Collected data entries.
━━━━━━━━
(** ** Runs *)

Inductive Label :=
| LInbound (m : InboundMessage) | LArrive (i : nat) (a : option string) | LTake (k : string) (alone : bool)
| LSlot (k : string) | LNoSlot (k : string) | LBegin (k : string) (a : option string) | LOver (k : string) (o : TurnOutcome) | LCancel (k : string)
| LAsk (id : string) (o : Origin) (q : Request) (rest : option Z) (now : Z)
| LPublished (id : string) (ok : bool) | LLend (id : string) | LAnswered (id : string) | LGiveUp (id : string)
| LReclaim (id : string) | LReacquire (id : string) (ok : bool).

Definition step (l : Label) (s : State) : option State :=
  match l with
  | LInbound m => inbound m s
  | LArrive i a => arrive i a s
  | LTake k alone => take_turn k alone s
  | LSlot k => get_slot k s
  | LNoSlot k => no_slot k s
  | LBegin k a => begin_turn k a s
  | LOver k o => over k o s
  | LCancel k => cancel_session k s
  | LAsk id o q rest now => ask id o q rest now s
  | LPublished id ok => published id ok s
  | LLend id => lend id s
  | LAnswered id => answered id s
  | LGiveUp id => gives_up id s
  | LReclaim id => reclaim id s
  | LReacquire id ok => reacquire id ok s
  end.

Fixpoint run (ls : list Label) (s : State) : option State :=
  match ls with
  | [] => Some s
  | l :: ls' => match step l s with Some s' => run ls' s' | None => None end
  end.
End machine.

(** ** The steps as a relation *)

Section effects.
Variable h : Host.

Notation limit := (maxConcurrentTurns h).

Definition new_turn (m : InboundMessage) : Turn :=
  {| t_msg := m; t_pc := if is_ask m then Starting else WantsSlot; t_agent := None; t_chain := []; t_depth := 0%Z;
     t_slot := if is_ask m then None else Some new_slot |}.

Definition working_turn (t : Turn) (a : string) : Turn :=
  {| t_msg := t_msg t; t_pc := Working; t_agent := Some a; t_chain := WithAskChainAgent (withInboundAskChain [] (t_msg t)) a;
     t_depth := withInboundSpawnDepth 0 (t_msg t) (maxSubagentDepth h); t_slot := t_slot t |}.

Definition same_message (m m' : InboundMessage) : Prop := Channel m' = Channel m ∧ ChatID m' = ChatID m ∧ Metadata m' = Metadata m.

(** Each way a step can go. *)
Inductive effect (s : State) : Label → State → Prop :=
| EInbound m : is_ask m = false → inboundMetadata m metadataKeyAskChain = "" → effect s (LInbound m) (set_arriving (arriving s ++ [m]) s)
| EArrive i a m m' k : arriving s !! i = Some m → same_message m m' →
    (∀ b, a = Some b → routable h m b = true ∧ k = BuildAgentMainSessionKey b) → (a = None → k = Channel m +:+ ":" +:+ ChatID m) →
    effect s (LArrive i a) (put_queue k (queue (sess_at s k) ++ [m']) (set_arriving (delete i (arriving s)) s))
| ETake k alone m rest : turn_at s k = None → takeBatch (queue (sess_at s k)) alone = Some (m, rest) →
    effect s (LTake k alone) (on_sess (<[k := {| queue := rest; turn := Some (new_turn m) |}]>) s)
| ESlot k t sl sl' u : turn_at s k = Some t → t_pc t = WantsSlot → t_slot t = Some sl → slot_acquire limit sl (used s) = Some (sl', u) →
    effect s (LSlot k) (put_turn k (Some (set_tpc Starting (set_slot sl' t))) (set_used u s))
| ENoSlot k t : turn_at s k = Some t → t_pc t = WantsSlot → effect s (LNoSlot k) (put_turn k None s)
| ESkip k a t : turn_at s k = Some t → t_pc t = Starting → is_ask (t_msg t) = true → isWaiting (ChatID (t_msg t)) (asks s) = false →
    effect s (LBegin k a) (end_turn h k t s)
| EWork k a t : turn_at s k = Some t → t_pc t = Starting → (is_ask (t_msg t) = true → isWaiting (ChatID (t_msg t)) (asks s) = true) →
    routable h (t_msg t) a = true → k = BuildAgentMainSessionKey a → effect s (LBegin k (Some a)) (put_turn k (Some (working_turn t a)) s)
| EGone k t : turn_at s k = Some t → t_pc t = Starting → (is_ask (t_msg t) = true → isWaiting (ChatID (t_msg t)) (asks s) = true) →
    effect s (LBegin k None) (put_turn k (Some (set_tpc Working t)) s)
| EOver k o t : turn_at s k = Some t → t_pc t = Working → waits_in k s = false → outcome_ok (t_msg t) o s = true →
    effect s (LOver k o) (end_turn h k t (if is_ask (t_msg t) then answer (t_msg t) o s else s))
| ECancel k : effect s (LCancel k) (cancelled_asks (queue (sess_at s k)) (put_queue k [] s))
| ERefused id o q rest now : effect s (LAsk id o q rest now) s
| ENoTime id o q rest now v g caller target : ask_env s o = Some v → begin_wait (waits s) (v_chain v) target = Some (g, caller) →
    effect s (LAsk id o q rest now) (set_waits (end_wait g caller target) s)
| EAsk id o q rest now v g caller t p : ask_env s o = Some v → askTarget h {| x_chain := v_chain v; x_depth := v_depth v; x_left := rest |} q = inl t →
    begin_wait (waits s) (v_chain v) (t_ID t) = Some (g, caller) → replies (asks s) !! id = None →
    effect s (LAsk id o q rest now)
      (put_call id {| c_turn := v_turn v; c_caller := caller; c_target := t_ID t; c_slot := v_slot v;
                      c_msg := publishAsk id (r_from q) (t_ID t) (r_message q) (v_chain v) (v_depth v); c_pc := Opened |}
         (set_asks (open_ask id p (asks s)) (set_waits g s)))
| EPublished id c : calls s !! id = Some c → c_pc c = Opened →
    effect s (LPublished id true) (put_call id (set_cpc Published c) (set_arriving (arriving s ++ [c_msg c]) s))
| EUnpublished id c : calls s !! id = Some c → c_pc c = Opened → effect s (LPublished id false) (finish id c None (set_asks (close_ask id (asks s)) s))
| EWait id c : calls s !! id = Some c → c_pc c = Published → own_slot s c = None → effect s (LLend id) (put_call id (set_cpc Waiting c) s)
| ELend id c k t sl sl' u : calls s !! id = Some c → c_pc c = Published → own_slot s c = Some (k, t, sl) → slot_locked s k = false →
    slot_lend limit sl (used s) = (sl', u) →
    effect s (LLend id) (put_call id (set_cpc Waiting c) (put_turn k (Some (set_slot sl' t)) (set_used u s)))
| EAnswered id c reply r : calls s !! id = Some c → c_pc c = Waiting → receive id (asks s) = Some (reply, r) →
    effect s (LAnswered id) (put_call id (set_cpc (Ended (Some reply)) c) (set_asks r s))
| EGiveUp id c r reply : calls s !! id = Some c → c_pc c = Waiting → giveUp id (asks s) = (r, reply) →
    effect s (LGiveUp id) (put_call id (set_cpc (Ended reply) c) (set_asks r s))
| EReturn id c r : calls s !! id = Some c → c_pc c = Ended r → own_slot s c = None → effect s (LReclaim id) (finish id c r s)
| EBack id c r k t sl sl' : calls s !! id = Some c → c_pc c = Ended r → own_slot s c = Some (k, t, sl) → slot_locked s k = false →
    slot_reclaim sl = (sl', false) → effect s (LReclaim id) (finish id c r (put_turn k (Some (set_slot sl' t)) s))
| EAcquire id c r k t sl sl' : calls s !! id = Some c → c_pc c = Ended r → own_slot s c = Some (k, t, sl) → slot_locked s k = false →
    slot_reclaim sl = (sl', true) → effect s (LReclaim id) (put_call id (set_cpc (Acquiring r) c) (put_turn k (Some (set_slot sl' t)) s))
| EReacquired id c r k t sl sl' u : calls s !! id = Some c → c_pc c = Acquiring r → own_slot s c = Some (k, t, sl) →
    slot_acquire limit sl (used s) = Some (sl', u) →
    effect s (LReacquire id true) (finish id c r (put_turn k (Some (set_slot sl' t)) (set_used u s)))
| EWithout id c r k t sl : calls s !! id = Some c → c_pc c = Acquiring r → own_slot s c = Some (k, t, sl) → effect s (LReacquire id false) (finish id c r s).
━━━━━━━━
Try it.
Reproduce only the lines above, starting at the line with "effect s (LPublished id true)" and ending at the line with "slot_reclaim sl = (sl', false)", exactly as written.

Solution to the exercise.
    effect s (LPublished id true) (put_call id (set_cpc Published c) (set_arriving (arriving s ++ [c_msg c]) s))
| EUnpublished id c : calls s !! id = Some c → c_pc c = Opened → effect s (LPublished id false) (finish id c None (set_asks (close_ask id (asks s)) s))
| EWait id c : calls s !! id = Some c → c_pc c = Published → own_slot s c = None → effect s (LLend id) (put_call id (set_cpc Waiting c) s)
| ELend id c k t sl sl' u : calls s !! id = Some c → c_pc c = Published → own_slot s c = Some (k, t, sl) → slot_locked s k = false →
    slot_lend limit sl (used s) = (sl', u) →
    effect s (LLend id) (put_call id (set_cpc Waiting c) (put_turn k (Some (set_slot sl' t)) (set_used u s)))
| EAnswered id c reply r : calls s !! id = Some c → c_pc c = Waiting → receive id (asks s) = Some (reply, r) →
    effect s (LAnswered id) (put_call id (set_cpc (Ended (Some reply)) c) (set_asks r s))
| EGiveUp id c r reply : calls s !! id = Some c → c_pc c = Waiting → giveUp id (asks s) = (r, reply) →
    effect s (LGiveUp id) (put_call id (set_cpc (Ended reply) c) (set_asks r s))
| EReturn id c r : calls s !! id = Some c → c_pc c = Ended r → own_slot s c = None → effect s (LReclaim id) (finish id c r s)
| EBack id c r k t sl sl' : calls s !! id = Some c → c_pc c = Ended r → own_slot s c = Some (k, t, sl) → slot_locked s k = false →
    slot_reclaim sl = (sl', false) → effect s (LReclaim id) (finish id c r (put_turn k (Some (set_slot sl' t)) s))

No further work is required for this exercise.